WHAT TO DO:
One line at a time, check the entries below for the word "topo", and copy each line that has it.

[Data items]

(** With non-negative fanouts no node ever panics. *)
Lemma gossip_never_panics w l :
  (∀ a c created, topo !! a = Some (c, created) → 0 ≤ c.(cFanout)) →
  gsteps (ginit topo) w → gstep w l ≠ Panicked.
Proof.
  intros Hf Hw%greachable_ok. destruct l as [a o id body ttl|a o|a o|k o]; simpl.
  - by destruct (gnodes w !! a).
  - destruct (gnodes w !! a) as [n|] eqn:Hn; simpl; [|done].
    destruct (gw_nodes _ Hw _ _ Hn) as [[created Ht] _ _ _].
    pose proof (tickOnce_panics o n (Hf _ _ _ Ht)). by destruct (tickOnce o n) as [[]| |].
  - destruct (gnodes w !! a) as [n|]; simpl; [|done].
    pose proof (sendDigest_panics o n). by destruct (sendDigest o n) as [[]| |].
  - destruct (packets w !! k) as [p|]; simpl; [|done].
    destruct (gnodes w !! pkDst p) as [n|]; simpl; [|done].
    pose proof (Handle_panics o (pkMsg p) (pkSrc p) n). by destruct (Handle _ _ _ _) as [[]| |].
Qed.
End network.
Lemma sequential_done {J : Json} {JO : JsonOk} creatable job n mapF reduceF files d :
  job_ok creatable job n mapF reduceF files d →
  ∃ d', Sequential creatable job files n mapF reduceF d = Ok d' ∧
        jobDone job n mapF reduceF files d d'.
Proof.
  intros [Hn Hcr Hcm Hco Hin Hfr Hpv Hrv]. unfold Sequential, run, sequentialPhase.
  set (all := allPairs mapF d files) in *.
  destruct (mapPhase_done creatable job n Hn Hcr mapF d files Hin) as (d1 & -> & Hd1). cbn [result_bind].
  assert (∀ r, 0 ≤ r < n → reduceInput job r (len files) d1 = bucket n r all) as Hri.
  { intros r Hr. by apply reduceInput_bucket. }
  destruct (reducePhase_done creatable job n Hcm reduceF all d1 (len files) n Hri)
    as (d2 & -> & [Hout Hoth]); [lia|]. cbn [result_bind].
  rewrite (merge_report creatable job n Hn Hco reduceF all d2) by (done || by apply results_valid).
  eexists. split; [done|]. split.
  - by rewrite lookup_insert_eq.
  - intros i f r Hf Hr. rewrite lookup_insert_ne by apply outputName_reduceName.
    rewrite Hoth by (intros; apply reduceName_mergeName; lia).
    rewrite (md_out _ _ _ _ _ _ Hd1 i f r Hf Hr).
    case_decide; [|by split]. rewrite Hfr by (done || by eapply lookup_lt_Some). split; [by intros []|done].
  - intros r Hr. rewrite lookup_insert_ne by apply outputName_mergeName. rewrite Hout by done. by eexists.
  - intros name Hne Hnot. rewrite lookup_insert_ne by done. rewrite Hoth, (md_other _ _ _ _ _ _ Hd1); [done|..].
    + intros i r _ _ ->. apply Hnot. left. exists (Z.of_nat i), r. split; [lia|done].
    + intros r _ ->. apply Hnot. right. eauto.
Qed.

(** ** CleanupFiles *)

(** The files [CleanupFiles] removes, in its order. *)
Definition cleanupNames (job : string) (files : list string) (n : Z) : list string :=
  (range (len files) ≫= λ i, reduceName job i <$> range n) ++
  (mergeName job <$> range n) ++ [outputName job].

Lemma forEach_fmap {A B S} (f : A → B) (body : B → S → result S) l s :
  forEach (λ x, body (f x)) l s = forEach body (f <$> l) s.
Proof. revert s. induction l as [|x l IH]; intros s; [done|]. simpl. by destruct (body (f x) s); simpl. Qed.

Lemma forEach_bind {A B S} (f : A → list B) (body : B → S → result S) l s :
  forEach (λ x, forEach body (f x)) l s = forEach body (l ≫= f) s.
Proof.
  revert s. induction l as [|x l IH]; intros s; [done|]. rewrite bind_cons, forEach_app. simpl.
  by destruct (forEach body (f x) s); simpl.
Qed.

Lemma CleanupFiles_flat job files n d :
  CleanupFiles job files n d = forEach removeFile (cleanupNames job files n) d.
Proof.
  unfold CleanupFiles, cleanupNames. rewrite !forEach_app, <- forEach_bind.
  assert (∀ l d, forEach (λ i, forEach (λ j, removeFile (reduceName job i j)) (range n)) l d =
                 forEach (λ i, forEach removeFile (reduceName job i <$> range n)) l d) as ->.
  { induction l as [|i l IH]; intros d'; [done|]. simpl. rewrite forEach_fmap. by destruct (forEach _ _ d'); simpl. }
  destruct (forEach _ (range (len files)) d) as [d1| |]; simpl; [|done..].
  rewrite forEach_app, forEach_fmap. destruct (forEach removeFile (mergeName job <$> range n) d1); simpl; [|done..].
  by destruct (removeFile _ _).
Qed.

Lemma cleanupNames_NoDup job files n : NoDup (cleanupNames job files n).
Proof.
  assert (∀ k, NoDup (mergeName job <$> range k)) as Hm.
  { intros k. apply NoDup_fmap_2_strong, NoDup_range. intros ?? _ _. apply mergeName_inj. }
  assert (∀ l, NoDup l → (∀ i, i ∈ l → 0 ≤ i) → NoDup (l ≫= λ i, reduceName job i <$> range n)) as Hr.
  { induction 1 as [|i l Hi _ IH]; intros Hpos; [constructor|]. rewrite bind_cons. apply NoDup_app. split_and!.
    - apply NoDup_fmap_2_strong, NoDup_range. intros x y _ _ [_ ?]%reduceName_inj; [done|set_solver..].
    - intros name (r & -> & _)%list_elem_of_fmap (i' & (r' & Heq & _)%list_elem_of_fmap & Hi')%list_elem_of_bind.
      apply reduceName_inj in Heq as [-> _]; [done|set_solver..].
    - apply IH. set_solver. }
  unfold cleanupNames. rewrite !NoDup_app. split_and!.
  - apply Hr; [apply NoDup_range|]. intros i ?%elem_of_range. lia.
  - intros name (i & (r & -> & _)%list_elem_of_fmap & Hi%elem_of_range)%list_elem_of_bind.
    rewrite elem_of_app, list_elem_of_singleton, list_elem_of_fmap. intros [(r' & Heq & _)|Heq].
    + by apply reduceName_mergeName in Heq; [|lia].
    + symmetry in Heq. by apply outputName_reduceName in Heq.
  - apply Hm.
  - intros name (r & -> & _)%list_elem_of_fmap Heq%list_elem_of_singleton.
    symmetry in Heq. by apply outputName_mergeName in Heq.
  - apply NoDup_singleton.
Qed.

Lemma removeAll_spec names d :
  NoDup names →
  forEach removeFile names d =
    if decide (Forall (λ name, is_Some (d !! name)) names)
    then Ok (foldr delete d (reverse names)) else Fatal.
Proof.
  intros Hnd. revert d. induction Hnd as [|name names Hn _ IH]; intros d; [done|]. cbn [forEach].
  unfold removeFile at 1. destruct (d !! name) as [c|] eqn:E; cbn [result_bind].
  - rewrite IH, reverse_cons, foldr_app. simpl.
    assert (Forall (λ nm, is_Some (delete name d !! nm)) names ↔
            Forall (λ nm, is_Some (d !! nm)) (name :: names)) as Hiff.
    { rewrite Forall_cons, !Forall_forall. split.
      - intros H. split; [by rewrite E|]. intros x Hx. specialize (H x Hx).
        by rewrite lookup_delete_ne in H by (intros ->; done).
      - intros [_ H] x Hx. rewrite lookup_delete_ne by (intros ->; done). by apply H. }
    repeat case_decide; tauto.
  - rewrite decide_False; [done|]. rewrite Forall_cons, E. intros [[] _]. done.
Qed.

Lemma foldr_delete_lookup (d : fs) names name :
  foldr delete d names !! name = if decide (name ∈ names) then None else d !! name.
Proof.
  induction names as [|x names IH]; simpl; [done|]. destruct (decide (x = name)) as [->|Hne].
  - rewrite lookup_delete_eq, decide_True by set_solver. done.
  - rewrite lookup_delete_ne, IH by done. repeat case_decide; set_solver.
Qed.

Lemma cleanupNames_job job files n name :
  name ∈ cleanupNames job files n → name = outputName job ∨ jobName_of job name.
Proof.
  unfold cleanupNames, jobName_of.
  rewrite !elem_of_app, list_elem_of_singleton, list_elem_of_bind, list_elem_of_fmap.
  intros [(i & (r & -> & _)%list_elem_of_fmap & Hi%elem_of_range)|[(r & -> & _)|?]]; [|by eauto|by left].
  right. left. exists i, r. split; [lia|done].
Qed.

RESULT OF THE EXERCISE:
  (∀ a c created, topo !! a = Some (c, created) → 0 ≤ c.(cFanout)) →
  gsteps (ginit topo) w → gstep w l ≠ Panicked.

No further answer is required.